Stochastic threshold in cell size control

TL;DR

This paper investigates how stochastic fluctuations in cell size thresholds influence cell division timing, revealing that noise can cause different size control behaviors and emphasizing the role of gene noise in cell cycle regulation.

Contribution

It introduces a stochastic threshold model for cell size control, showing how autocorrelation in thresholds can alter division statistics and unify different control mechanisms.

Findings

Autocorrelation in thresholds can transform sizer to adder or timer behaviors.

Positive autocorrelation drives adder to timer-like statistics.
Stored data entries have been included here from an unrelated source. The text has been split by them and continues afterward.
Lemma exit_without_scope_clears_witness :
  exists e c',
    Settings.__exit__ example_container = (Err e, c')
    /\ Settings.items c' = []
    /\ @LazySettings.__exit__ example_host example_configured
       = (Err e, set_wrapped (Some c') example_configured).
Proof.
  apply (exit_without_scope_clears example_host example_configured
           example_container); reflexivity.
Defined.

(** ** Reading through the wrapper and through the container *)

Lemma settings_getattr_expanded :
  forall (H : Host) (name s : string) (c : Settings.t),
    getitem (Settings.items c) name = Some (VExpanded s) ->
    Settings.__getattr__ name c = (Ok (VExpanded s), c, []).
Proof.
  intros H name s [d b] Hget. unfold Settings.__getattr__.
  simpl in *. now rewrite Hget.
Qed.

Lemma read_many_stable :
  forall (H : Host) (name : string) (c : Settings.t) (v : value) (n : nat),
    Settings.__getattr__ name c = (Ok v, c, []) ->
    read_many name n c = (repeat (Ok v) n, c, []).
Proof.
  intros H name c v n Hread.
  induction n as [|n IH]; simpl.
  - reflexivity.
  - rewrite Hread, IH. reflexivity.
Qed.

(** C9: item access on the configured wrapper returns what is stored and
    changes nothing: a [settings_property] function comes back uncalled
    and a string comes back unexpanded.  Attribute access is what calls
    the function and expands the string; it does so for the names that
    reach [__getattr__], and for a name that the normal lookup finds (a
    method of the class, [_backup]) it returns that attribute and
    evaluates nothing either. *)
Theorem item_access_is_raw :
  forall (H : Host) (w : World) (c : Settings.t) (name : string),
    _wrapped w = Some c ->
    LazySettings.__getitem__ name w
    = (match getitem (Settings.items c) name with
       | Some v => Ok v
       | None => Err (KeyError name)
       end, w)
    /\ (forall f,
          getitem (Settings.items c) name = Some (VFunc f true) ->
          fst (LazySettings.__getitem__ name w) = Ok (VFunc f true)
          /\ (Settings.__getattribute__ name c = None ->
              trace (snd (LazySettings.__getattr__ name w))
              = trace w ++ [EvProperty f]))
    /\ (forall s,
          getitem (Settings.items c) name = Some (VStr s) ->
          fst (LazySettings.__getitem__ name w) = Ok (VStr s)
          /\ (Settings.__getattribute__ name c = None ->
              fst (LazySettings.__getattr__ name w)
              = Ok (Settings.Item
                      (VExpanded
                         (if any_endswith name filename_suffixes
                          then expanduser (expandvars s) else expandvars s)))))
    /\ (forall a,
          Settings.__getattribute__ name c = Some a ->
          LazySettings.__getattr__ name w = (Ok a, w)).
Proof.
  intros H w c name Hw.
  assert (Hitem : LazySettings.__getitem__ name w
                  = (match getitem (Settings.items c) name with
                     | Some v => Ok v
                     | None => Err (KeyError name)
                     end, w)).
  { unfold LazySettings.__getitem__, LazyObject.__getitem__, LazyObject.wrapped.
    rewrite Hw. reflexivity. }
  split; [exact Hitem|]. split; [|split].
  - intros f Hget. rewrite Hitem, Hget. split; [reflexivity|]. intros Hnone.
    unfold LazySettings.__getattr__, LazyObject.__getattr__, LazyObject.wrapped.
    rewrite Hw, Hnone. unfold Settings.__getattr__. rewrite Hget.
    unfold Settings.evaluate.
    destruct (property_call f (Settings.items c)) as [[v|e] d'].
    + destruct (Settings.expand name v (setitem name v d')). reflexivity.
    + destruct e; reflexivity.
  - intros s Hget. rewrite Hitem, Hget. split; [reflexivity|]. intros Hnone.
    unfold LazySettings.__getattr__, LazyObject.__getattr__, LazyObject.wrapped.
    rewrite Hw, Hnone. unfold Settings.__getattr__. rewrite Hget.
    reflexivity.
  - intros a Hfound.
    unfold LazySettings.__getattr__, LazyObject.__getattr__, LazyObject.wrapped.
    now rewrite Hw, Hfound.
Qed.

Lemma item_access_is_raw_witness :
  @LazySettings.__getitem__ example_host "unittest" example_configured
  = (Ok (VFunc "unittest" true), example_configured)
  /\ @LazySettings.__getitem__ example_host "data_dir" example_configured
     = (Ok (VStr "~/data"), example_configured)
  /\ fst (@LazySettings.__getattr__ example_host "data_dir" example_configured)
     = Ok (Settings.Item (VExpanded "/home/user~/data+env"))
  /\ @LazySettings.__getattr__ example_host "items" example_configured
     = (Ok (Settings.ClassAttribute "items"), example_configured).
Proof.
  split; [|split; [|split]].
  - exact (proj1 (item_access_is_raw example_host example_configured
                    example_container "unittest" eq_refl)).
  - exact (proj1 (item_access_is_raw example_host example_configured
                    example_container "data_dir" eq_refl)).
  - exact (proj2 (proj1 (proj2 (proj2 (item_access_is_raw example_host
                                         example_configured example_container
                                         "data_dir" eq_refl)))
                    "~/data" eq_refl) eq_refl).
  - exact (proj2 (proj2 (proj2 (item_access_is_raw example_host
                                  example_configured example_container
                                  "items" eq_refl)))
             (Settings.ClassAttribute "items") eq_refl).
Defined.

(** C7: the first attribute read of a string under a path-suffixed key
    expands it (variables, then home directory) and stores the result as
    an [ExpandedString]; reading the stored result again returns it as it
    is, so after any number of reads the expansion has been applied
    once. *)
Theorem path_string_expanded_once :
  forall (H : Host) (name s : string) (c : Settings.t) (n : nat),
    any_endswith name filename_suffixes = true ->
    getitem (Settings.items c) name = Some (VStr s) ->
    let v := VExpanded (expanduser (expandvars s)) in
    let c' :=
      Settings.mk (setitem name v (Settings.items c)) (Settings._backup c) in
    Settings.__getattr__ name c = (Ok v, c', [])
    /\ Settings.__getattr__ name c' = (Ok v, c', [])
    /\ read_many name (S n) c = (repeat (Ok v) (S n), c', []).
Proof.
  intros H name s c n Hsuffix Hget v c'.
  assert (Hfirst : Settings.__getattr__ name c = (Ok v, c', [])).
  { unfold Settings.__getattr__. rewrite Hget.
    unfold Settings.evaluate, Settings.expand.
    rewrite Hsuffix. reflexivity. }
  assert (Hagain : Settings.__getattr__ name c' = (Ok v, c', [])).
  { apply settings_getattr_expanded. simpl. apply getitem_setitem_same. }
  repeat split; try assumption.
  change (read_many name (S n) c)
    with (let '(r, self1, called1) := Settings.__getattr__ name c in
          let '(rs, self2, called2) := read_many name n self1 in
          (r :: rs, self2, called1 ++ called2)).
  rewrite Hfirst. rewrite (read_many_stable H name c' v n Hagain). reflexivity.
Qed.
Negative autocorrelation makes the model more sizer-like.

Abstract

Classic models of cell size control consider cells divide while reaching a threshold, e.g. size, age, or size extension. The molecular basis of the threshold involves multiple layers of regulation as well as gene noises. In this work, we study cell cycle as first-passage problem with stochastic threshold and discover such stochasticity affects the inter-division statistics, which bewilders the criteria to distinguish the types of size control models. The analytic results show the autocorrelation in the threshold can drive a sizer model to the adder-like and even timer-like inter-division statistics, which is supported by simulations. Following the picture that the autocorrelation in the threshold can propagate to the inter-division statistics, we further show that the adder model can be driven to the timer-like one by positive autocorrelated threshold, and even to the sizer-like one when the threshold is negatively autocorrelated. This work highlights the importance to examine gene noise in size control.